SOURCE DATA:
────────────────────
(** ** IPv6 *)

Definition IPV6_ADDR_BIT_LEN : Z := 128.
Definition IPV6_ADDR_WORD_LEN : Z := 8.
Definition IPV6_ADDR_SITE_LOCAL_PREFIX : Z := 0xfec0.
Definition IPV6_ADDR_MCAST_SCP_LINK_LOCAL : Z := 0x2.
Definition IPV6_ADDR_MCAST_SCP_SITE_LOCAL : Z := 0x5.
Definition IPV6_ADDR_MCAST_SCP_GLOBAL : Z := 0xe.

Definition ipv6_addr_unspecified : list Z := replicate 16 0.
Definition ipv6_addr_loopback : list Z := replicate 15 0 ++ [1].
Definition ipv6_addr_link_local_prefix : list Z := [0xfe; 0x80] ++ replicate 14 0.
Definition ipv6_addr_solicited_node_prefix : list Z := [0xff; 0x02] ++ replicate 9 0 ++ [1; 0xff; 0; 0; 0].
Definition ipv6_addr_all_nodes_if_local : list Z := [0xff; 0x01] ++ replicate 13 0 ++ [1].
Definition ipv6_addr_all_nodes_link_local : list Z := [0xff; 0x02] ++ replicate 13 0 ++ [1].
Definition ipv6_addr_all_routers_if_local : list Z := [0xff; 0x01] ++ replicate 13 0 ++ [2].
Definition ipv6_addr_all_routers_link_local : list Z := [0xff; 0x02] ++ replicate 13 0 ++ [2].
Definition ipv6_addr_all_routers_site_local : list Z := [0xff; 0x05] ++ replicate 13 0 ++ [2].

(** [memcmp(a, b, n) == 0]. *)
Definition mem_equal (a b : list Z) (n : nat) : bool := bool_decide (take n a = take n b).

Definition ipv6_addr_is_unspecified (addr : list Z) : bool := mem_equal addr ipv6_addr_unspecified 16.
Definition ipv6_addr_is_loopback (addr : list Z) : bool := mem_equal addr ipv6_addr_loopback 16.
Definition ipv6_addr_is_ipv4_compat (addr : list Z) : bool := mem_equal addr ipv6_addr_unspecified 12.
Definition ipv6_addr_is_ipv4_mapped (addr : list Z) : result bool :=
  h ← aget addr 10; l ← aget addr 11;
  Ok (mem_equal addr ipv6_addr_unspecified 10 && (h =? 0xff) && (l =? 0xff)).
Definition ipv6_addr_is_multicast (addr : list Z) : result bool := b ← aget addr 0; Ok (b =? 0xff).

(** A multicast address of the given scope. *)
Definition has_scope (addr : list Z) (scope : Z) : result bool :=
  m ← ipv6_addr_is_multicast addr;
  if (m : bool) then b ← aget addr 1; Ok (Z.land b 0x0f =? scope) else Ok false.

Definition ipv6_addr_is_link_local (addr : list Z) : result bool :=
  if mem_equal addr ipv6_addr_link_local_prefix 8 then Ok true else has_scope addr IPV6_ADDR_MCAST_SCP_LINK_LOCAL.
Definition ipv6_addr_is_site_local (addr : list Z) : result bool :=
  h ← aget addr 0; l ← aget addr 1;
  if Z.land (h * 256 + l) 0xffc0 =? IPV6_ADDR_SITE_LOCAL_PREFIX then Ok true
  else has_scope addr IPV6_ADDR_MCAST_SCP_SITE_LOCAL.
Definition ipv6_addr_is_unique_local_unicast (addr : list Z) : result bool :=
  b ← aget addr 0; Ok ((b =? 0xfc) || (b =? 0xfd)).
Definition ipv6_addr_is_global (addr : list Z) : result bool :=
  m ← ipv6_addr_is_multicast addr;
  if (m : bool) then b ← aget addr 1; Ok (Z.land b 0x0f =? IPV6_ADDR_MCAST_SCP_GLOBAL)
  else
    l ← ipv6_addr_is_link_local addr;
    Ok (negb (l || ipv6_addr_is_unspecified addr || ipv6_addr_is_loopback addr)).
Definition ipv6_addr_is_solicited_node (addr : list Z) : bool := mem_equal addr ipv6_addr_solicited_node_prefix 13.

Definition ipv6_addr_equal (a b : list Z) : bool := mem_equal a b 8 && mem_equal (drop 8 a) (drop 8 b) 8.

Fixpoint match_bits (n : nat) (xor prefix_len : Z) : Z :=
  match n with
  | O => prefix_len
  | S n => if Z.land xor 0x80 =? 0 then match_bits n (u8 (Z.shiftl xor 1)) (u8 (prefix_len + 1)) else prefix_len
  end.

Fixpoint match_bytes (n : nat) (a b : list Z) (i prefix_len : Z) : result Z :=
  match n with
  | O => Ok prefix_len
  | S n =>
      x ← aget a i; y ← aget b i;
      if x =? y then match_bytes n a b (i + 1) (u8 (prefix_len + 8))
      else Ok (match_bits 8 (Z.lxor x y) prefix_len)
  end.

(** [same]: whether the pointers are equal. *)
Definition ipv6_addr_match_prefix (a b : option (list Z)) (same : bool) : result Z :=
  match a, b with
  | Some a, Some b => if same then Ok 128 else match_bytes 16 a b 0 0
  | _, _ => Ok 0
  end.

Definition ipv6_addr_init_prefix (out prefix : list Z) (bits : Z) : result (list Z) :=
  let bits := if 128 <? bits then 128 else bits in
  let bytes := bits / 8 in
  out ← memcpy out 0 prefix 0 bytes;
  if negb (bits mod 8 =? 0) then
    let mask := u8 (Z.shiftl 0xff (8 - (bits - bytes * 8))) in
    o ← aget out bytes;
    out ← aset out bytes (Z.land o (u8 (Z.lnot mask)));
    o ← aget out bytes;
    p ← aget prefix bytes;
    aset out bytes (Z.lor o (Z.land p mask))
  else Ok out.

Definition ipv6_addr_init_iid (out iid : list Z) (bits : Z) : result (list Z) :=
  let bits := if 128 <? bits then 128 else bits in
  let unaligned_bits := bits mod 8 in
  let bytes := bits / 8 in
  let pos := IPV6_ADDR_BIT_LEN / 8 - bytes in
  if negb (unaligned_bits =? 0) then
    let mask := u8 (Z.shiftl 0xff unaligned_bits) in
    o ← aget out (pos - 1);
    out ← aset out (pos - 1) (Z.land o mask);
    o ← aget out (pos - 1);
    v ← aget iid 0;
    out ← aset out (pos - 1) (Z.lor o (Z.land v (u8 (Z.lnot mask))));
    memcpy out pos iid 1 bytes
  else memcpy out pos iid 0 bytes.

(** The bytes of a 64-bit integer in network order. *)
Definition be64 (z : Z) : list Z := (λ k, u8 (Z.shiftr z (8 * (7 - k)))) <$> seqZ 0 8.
────────────────────
WHAT TO WORK ON: Restate the entries above word for word.

YOUR SOLUTION:
(** ** IPv6 *)

Definition IPV6_ADDR_BIT_LEN : Z := 128.
Definition IPV6_ADDR_WORD_LEN : Z := 8.
Definition IPV6_ADDR_SITE_LOCAL_PREFIX : Z := 0xfec0.
Definition IPV6_ADDR_MCAST_SCP_LINK_LOCAL : Z := 0x2.
Definition IPV6_ADDR_MCAST_SCP_SITE_LOCAL : Z := 0x5.
Definition IPV6_ADDR_MCAST_SCP_GLOBAL : Z := 0xe.

Definition ipv6_addr_unspecified : list Z := replicate 16 0.
Definition ipv6_addr_loopback : list Z := replicate 15 0 ++ [1].
Definition ipv6_addr_link_local_prefix : list Z := [0xfe; 0x80] ++ replicate 14 0.
Definition ipv6_addr_solicited_node_prefix : list Z := [0xff; 0x02] ++ replicate 9 0 ++ [1; 0xff; 0; 0; 0].
Definition ipv6_addr_all_nodes_if_local : list Z := [0xff; 0x01] ++ replicate 13 0 ++ [1].
Definition ipv6_addr_all_nodes_link_local : list Z := [0xff; 0x02] ++ replicate 13 0 ++ [1].
Definition ipv6_addr_all_routers_if_local : list Z := [0xff; 0x01] ++ replicate 13 0 ++ [2].
Definition ipv6_addr_all_routers_link_local : list Z := [0xff; 0x02] ++ replicate 13 0 ++ [2].
Definition ipv6_addr_all_routers_site_local : list Z := [0xff; 0x05] ++ replicate 13 0 ++ [2].

(** [memcmp(a, b, n) == 0]. *)
Definition mem_equal (a b : list Z) (n : nat) : bool := bool_decide (take n a = take n b).

Definition ipv6_addr_is_unspecified (addr : list Z) : bool := mem_equal addr ipv6_addr_unspecified 16.
Definition ipv6_addr_is_loopback (addr : list Z) : bool := mem_equal addr ipv6_addr_loopback 16.
Definition ipv6_addr_is_ipv4_compat (addr : list Z) : bool := mem_equal addr ipv6_addr_unspecified 12.
Definition ipv6_addr_is_ipv4_mapped (addr : list Z) : result bool :=
  h ← aget addr 10; l ← aget addr 11;
  Ok (mem_equal addr ipv6_addr_unspecified 10 && (h =? 0xff) && (l =? 0xff)).
Definition ipv6_addr_is_multicast (addr : list Z) : result bool := b ← aget addr 0; Ok (b =? 0xff).

(** A multicast address of the given scope. *)
Definition has_scope (addr : list Z) (scope : Z) : result bool :=
  m ← ipv6_addr_is_multicast addr;
  if (m : bool) then b ← aget addr 1; Ok (Z.land b 0x0f =? scope) else Ok false.

Definition ipv6_addr_is_link_local (addr : list Z) : result bool :=
  if mem_equal addr ipv6_addr_link_local_prefix 8 then Ok true else has_scope addr IPV6_ADDR_MCAST_SCP_LINK_LOCAL.
Definition ipv6_addr_is_site_local (addr : list Z) : result bool :=
  h ← aget addr 0; l ← aget addr 1;
  if Z.land (h * 256 + l) 0xffc0 =? IPV6_ADDR_SITE_LOCAL_PREFIX then Ok true
  else has_scope addr IPV6_ADDR_MCAST_SCP_SITE_LOCAL.
Definition ipv6_addr_is_unique_local_unicast (addr : list Z) : result bool :=
  b ← aget addr 0; Ok ((b =? 0xfc) || (b =? 0xfd)).
Definition ipv6_addr_is_global (addr : list Z) : result bool :=
  m ← ipv6_addr_is_multicast addr;
  if (m : bool) then b ← aget addr 1; Ok (Z.land b 0x0f =? IPV6_ADDR_MCAST_SCP_GLOBAL)
  else
    l ← ipv6_addr_is_link_local addr;
    Ok (negb (l || ipv6_addr_is_unspecified addr || ipv6_addr_is_loopback addr)).
Definition ipv6_addr_is_solicited_node (addr : list Z) : bool := mem_equal addr ipv6_addr_solicited_node_prefix 13.

Definition ipv6_addr_equal (a b : list Z) : bool := mem_equal a b 8 && mem_equal (drop 8 a) (drop 8 b) 8.

Fixpoint match_bits (n : nat) (xor prefix_len : Z) : Z :=
  match n with
  | O => prefix_len
  | S n => if Z.land xor 0x80 =? 0 then match_bits n (u8 (Z.shiftl xor 1)) (u8 (prefix_len + 1)) else prefix_len
  end.

Fixpoint match_bytes (n : nat) (a b : list Z) (i prefix_len : Z) : result Z :=
  match n with
  | O => Ok prefix_len
  | S n =>
      x ← aget a i; y ← aget b i;
      if x =? y then match_bytes n a b (i + 1) (u8 (prefix_len + 8))
      else Ok (match_bits 8 (Z.lxor x y) prefix_len)
  end.

(** [same]: whether the pointers are equal. *)
Definition ipv6_addr_match_prefix (a b : option (list Z)) (same : bool) : result Z :=
  match a, b with
  | Some a, Some b => if same then Ok 128 else match_bytes 16 a b 0 0
  | _, _ => Ok 0
  end.

Definition ipv6_addr_init_prefix (out prefix : list Z) (bits : Z) : result (list Z) :=
  let bits := if 128 <? bits then 128 else bits in
  let bytes := bits / 8 in
  out ← memcpy out 0 prefix 0 bytes;
  if negb (bits mod 8 =? 0) then
    let mask := u8 (Z.shiftl 0xff (8 - (bits - bytes * 8))) in
    o ← aget out bytes;
    out ← aset out bytes (Z.land o (u8 (Z.lnot mask)));
    o ← aget out bytes;
    p ← aget prefix bytes;
    aset out bytes (Z.lor o (Z.land p mask))
  else Ok out.

Definition ipv6_addr_init_iid (out iid : list Z) (bits : Z) : result (list Z) :=
  let bits := if 128 <? bits then 128 else bits in
  let unaligned_bits := bits mod 8 in
  let bytes := bits / 8 in
  let pos := IPV6_ADDR_BIT_LEN / 8 - bytes in
  if negb (unaligned_bits =? 0) then
    let mask := u8 (Z.shiftl 0xff unaligned_bits) in
    o ← aget out (pos - 1);
    out ← aset out (pos - 1) (Z.land o mask);
    o ← aget out (pos - 1);
    v ← aget iid 0;
    out ← aset out (pos - 1) (Z.lor o (Z.land v (u8 (Z.lnot mask))));
    memcpy out pos iid 1 bytes
  else memcpy out pos iid 0 bytes.

(** The bytes of a 64-bit integer in network order. *)
Definition be64 (z : Z) : list Z := (λ k, u8 (Z.shiftr z (8 * (7 - k)))) <$> seqZ 0 8.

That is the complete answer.